DATA PROVIDED below:

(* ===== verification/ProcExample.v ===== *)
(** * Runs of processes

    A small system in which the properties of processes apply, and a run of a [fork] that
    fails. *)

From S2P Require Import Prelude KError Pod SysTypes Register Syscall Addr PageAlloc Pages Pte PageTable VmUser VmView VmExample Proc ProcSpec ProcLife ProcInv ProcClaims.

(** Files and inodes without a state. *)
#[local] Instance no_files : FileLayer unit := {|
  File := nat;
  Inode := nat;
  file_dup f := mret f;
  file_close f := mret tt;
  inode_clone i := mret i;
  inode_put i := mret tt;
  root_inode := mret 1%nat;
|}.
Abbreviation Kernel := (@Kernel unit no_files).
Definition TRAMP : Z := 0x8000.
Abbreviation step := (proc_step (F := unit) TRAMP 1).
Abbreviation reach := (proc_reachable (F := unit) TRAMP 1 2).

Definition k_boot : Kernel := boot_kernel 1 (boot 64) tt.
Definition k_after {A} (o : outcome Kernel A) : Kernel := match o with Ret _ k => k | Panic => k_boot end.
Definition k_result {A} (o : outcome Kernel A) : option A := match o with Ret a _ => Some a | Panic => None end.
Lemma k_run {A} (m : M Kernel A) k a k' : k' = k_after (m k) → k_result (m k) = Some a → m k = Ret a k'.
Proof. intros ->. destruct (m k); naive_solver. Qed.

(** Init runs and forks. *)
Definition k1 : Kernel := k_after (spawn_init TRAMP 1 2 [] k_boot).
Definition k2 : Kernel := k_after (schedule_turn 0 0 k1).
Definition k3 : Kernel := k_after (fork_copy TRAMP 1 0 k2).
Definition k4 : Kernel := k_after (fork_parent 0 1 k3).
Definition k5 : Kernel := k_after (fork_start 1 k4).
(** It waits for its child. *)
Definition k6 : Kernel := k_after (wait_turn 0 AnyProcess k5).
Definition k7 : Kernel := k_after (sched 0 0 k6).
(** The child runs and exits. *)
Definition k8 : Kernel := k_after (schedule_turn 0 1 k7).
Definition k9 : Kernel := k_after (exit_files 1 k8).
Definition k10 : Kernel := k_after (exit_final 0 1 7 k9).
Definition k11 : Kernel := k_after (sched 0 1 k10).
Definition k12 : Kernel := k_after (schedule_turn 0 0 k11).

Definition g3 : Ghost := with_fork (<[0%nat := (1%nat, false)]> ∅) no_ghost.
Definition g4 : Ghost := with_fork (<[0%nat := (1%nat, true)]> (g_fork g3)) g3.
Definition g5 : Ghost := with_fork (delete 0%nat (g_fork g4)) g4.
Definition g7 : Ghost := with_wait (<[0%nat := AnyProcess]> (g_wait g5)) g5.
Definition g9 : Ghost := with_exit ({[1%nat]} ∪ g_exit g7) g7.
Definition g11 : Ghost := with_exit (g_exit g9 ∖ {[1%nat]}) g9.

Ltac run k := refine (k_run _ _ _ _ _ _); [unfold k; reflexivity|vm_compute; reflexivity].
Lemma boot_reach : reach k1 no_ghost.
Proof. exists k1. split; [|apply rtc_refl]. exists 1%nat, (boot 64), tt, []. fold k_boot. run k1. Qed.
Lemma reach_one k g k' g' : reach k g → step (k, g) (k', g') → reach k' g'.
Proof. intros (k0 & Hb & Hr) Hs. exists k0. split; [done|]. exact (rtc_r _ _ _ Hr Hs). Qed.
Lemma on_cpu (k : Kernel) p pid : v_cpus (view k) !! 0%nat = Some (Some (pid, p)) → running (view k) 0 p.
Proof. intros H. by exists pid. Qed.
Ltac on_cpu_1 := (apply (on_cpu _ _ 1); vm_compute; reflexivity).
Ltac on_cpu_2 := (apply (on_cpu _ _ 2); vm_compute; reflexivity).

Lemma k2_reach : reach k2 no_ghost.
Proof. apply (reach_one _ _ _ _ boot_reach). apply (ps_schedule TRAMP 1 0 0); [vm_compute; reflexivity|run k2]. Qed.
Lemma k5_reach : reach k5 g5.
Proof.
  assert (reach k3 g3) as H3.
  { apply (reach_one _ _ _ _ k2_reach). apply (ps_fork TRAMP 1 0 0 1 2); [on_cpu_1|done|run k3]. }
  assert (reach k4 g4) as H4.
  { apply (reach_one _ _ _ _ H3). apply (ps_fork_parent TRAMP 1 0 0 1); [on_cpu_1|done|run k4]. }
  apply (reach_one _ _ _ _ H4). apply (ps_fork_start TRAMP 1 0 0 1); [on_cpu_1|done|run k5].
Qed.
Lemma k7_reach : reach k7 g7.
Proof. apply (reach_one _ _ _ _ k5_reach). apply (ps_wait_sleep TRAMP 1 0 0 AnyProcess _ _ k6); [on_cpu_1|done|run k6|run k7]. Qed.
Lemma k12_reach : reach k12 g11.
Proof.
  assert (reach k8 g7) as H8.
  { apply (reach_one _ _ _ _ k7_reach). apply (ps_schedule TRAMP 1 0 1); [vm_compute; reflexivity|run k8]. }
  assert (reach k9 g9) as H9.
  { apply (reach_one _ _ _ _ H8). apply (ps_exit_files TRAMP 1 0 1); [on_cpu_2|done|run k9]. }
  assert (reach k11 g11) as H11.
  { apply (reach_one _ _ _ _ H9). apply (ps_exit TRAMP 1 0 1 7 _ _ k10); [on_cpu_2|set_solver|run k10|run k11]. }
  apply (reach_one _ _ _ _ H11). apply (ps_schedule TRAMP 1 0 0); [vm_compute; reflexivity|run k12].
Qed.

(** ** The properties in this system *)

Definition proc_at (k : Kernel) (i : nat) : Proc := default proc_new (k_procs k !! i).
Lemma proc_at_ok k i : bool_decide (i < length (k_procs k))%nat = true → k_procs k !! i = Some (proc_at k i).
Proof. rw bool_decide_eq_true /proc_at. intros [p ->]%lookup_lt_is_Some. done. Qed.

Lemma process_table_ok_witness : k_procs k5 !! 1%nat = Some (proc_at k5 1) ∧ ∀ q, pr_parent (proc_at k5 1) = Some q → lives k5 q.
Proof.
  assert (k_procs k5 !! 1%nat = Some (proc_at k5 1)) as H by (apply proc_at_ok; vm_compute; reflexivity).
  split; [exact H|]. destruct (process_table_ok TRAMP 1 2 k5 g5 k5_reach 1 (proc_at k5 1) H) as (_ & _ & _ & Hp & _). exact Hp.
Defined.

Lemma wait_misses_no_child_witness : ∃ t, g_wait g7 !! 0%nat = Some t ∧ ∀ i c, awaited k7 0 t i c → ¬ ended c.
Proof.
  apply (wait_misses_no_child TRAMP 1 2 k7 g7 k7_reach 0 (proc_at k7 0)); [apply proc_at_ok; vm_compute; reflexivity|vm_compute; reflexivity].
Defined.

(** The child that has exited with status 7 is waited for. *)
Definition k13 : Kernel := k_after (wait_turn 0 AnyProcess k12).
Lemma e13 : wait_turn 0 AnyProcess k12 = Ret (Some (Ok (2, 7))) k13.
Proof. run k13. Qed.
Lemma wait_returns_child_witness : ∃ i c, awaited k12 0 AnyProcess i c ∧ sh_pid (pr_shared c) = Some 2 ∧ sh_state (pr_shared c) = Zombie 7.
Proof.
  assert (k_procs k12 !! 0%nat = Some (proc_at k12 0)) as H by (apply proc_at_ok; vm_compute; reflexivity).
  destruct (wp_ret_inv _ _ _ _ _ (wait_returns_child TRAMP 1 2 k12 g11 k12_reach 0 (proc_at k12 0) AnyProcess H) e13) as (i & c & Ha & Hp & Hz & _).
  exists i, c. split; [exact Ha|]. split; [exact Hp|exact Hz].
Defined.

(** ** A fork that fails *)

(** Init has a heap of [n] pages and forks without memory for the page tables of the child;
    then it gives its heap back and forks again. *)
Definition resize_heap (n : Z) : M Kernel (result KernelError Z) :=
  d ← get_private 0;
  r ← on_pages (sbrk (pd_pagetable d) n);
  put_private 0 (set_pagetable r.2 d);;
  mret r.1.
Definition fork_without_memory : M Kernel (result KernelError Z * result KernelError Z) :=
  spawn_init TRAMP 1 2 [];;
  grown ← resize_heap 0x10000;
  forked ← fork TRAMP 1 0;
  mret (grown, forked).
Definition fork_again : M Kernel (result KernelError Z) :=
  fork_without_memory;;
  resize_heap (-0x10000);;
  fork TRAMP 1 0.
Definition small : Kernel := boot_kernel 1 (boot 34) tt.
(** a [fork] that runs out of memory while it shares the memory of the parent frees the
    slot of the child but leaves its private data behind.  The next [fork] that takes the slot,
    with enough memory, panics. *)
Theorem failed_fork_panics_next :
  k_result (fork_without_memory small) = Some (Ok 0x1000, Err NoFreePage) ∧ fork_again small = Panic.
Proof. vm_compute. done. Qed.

End of DATA PROVIDED.

EXERCISE AIM
Each line of the records that contains the string "Ltac" must be copied.

RESPONSE TO THE EXERCISE
Ltac run k := refine (k_run _ _ _ _ _ _); [unfold k; reflexivity|vm_compute; reflexivity].
Ltac on_cpu_1 := (apply (on_cpu _ _ 1); vm_compute; reflexivity).
Ltac on_cpu_2 := (apply (on_cpu _ _ 2); vm_compute; reflexivity).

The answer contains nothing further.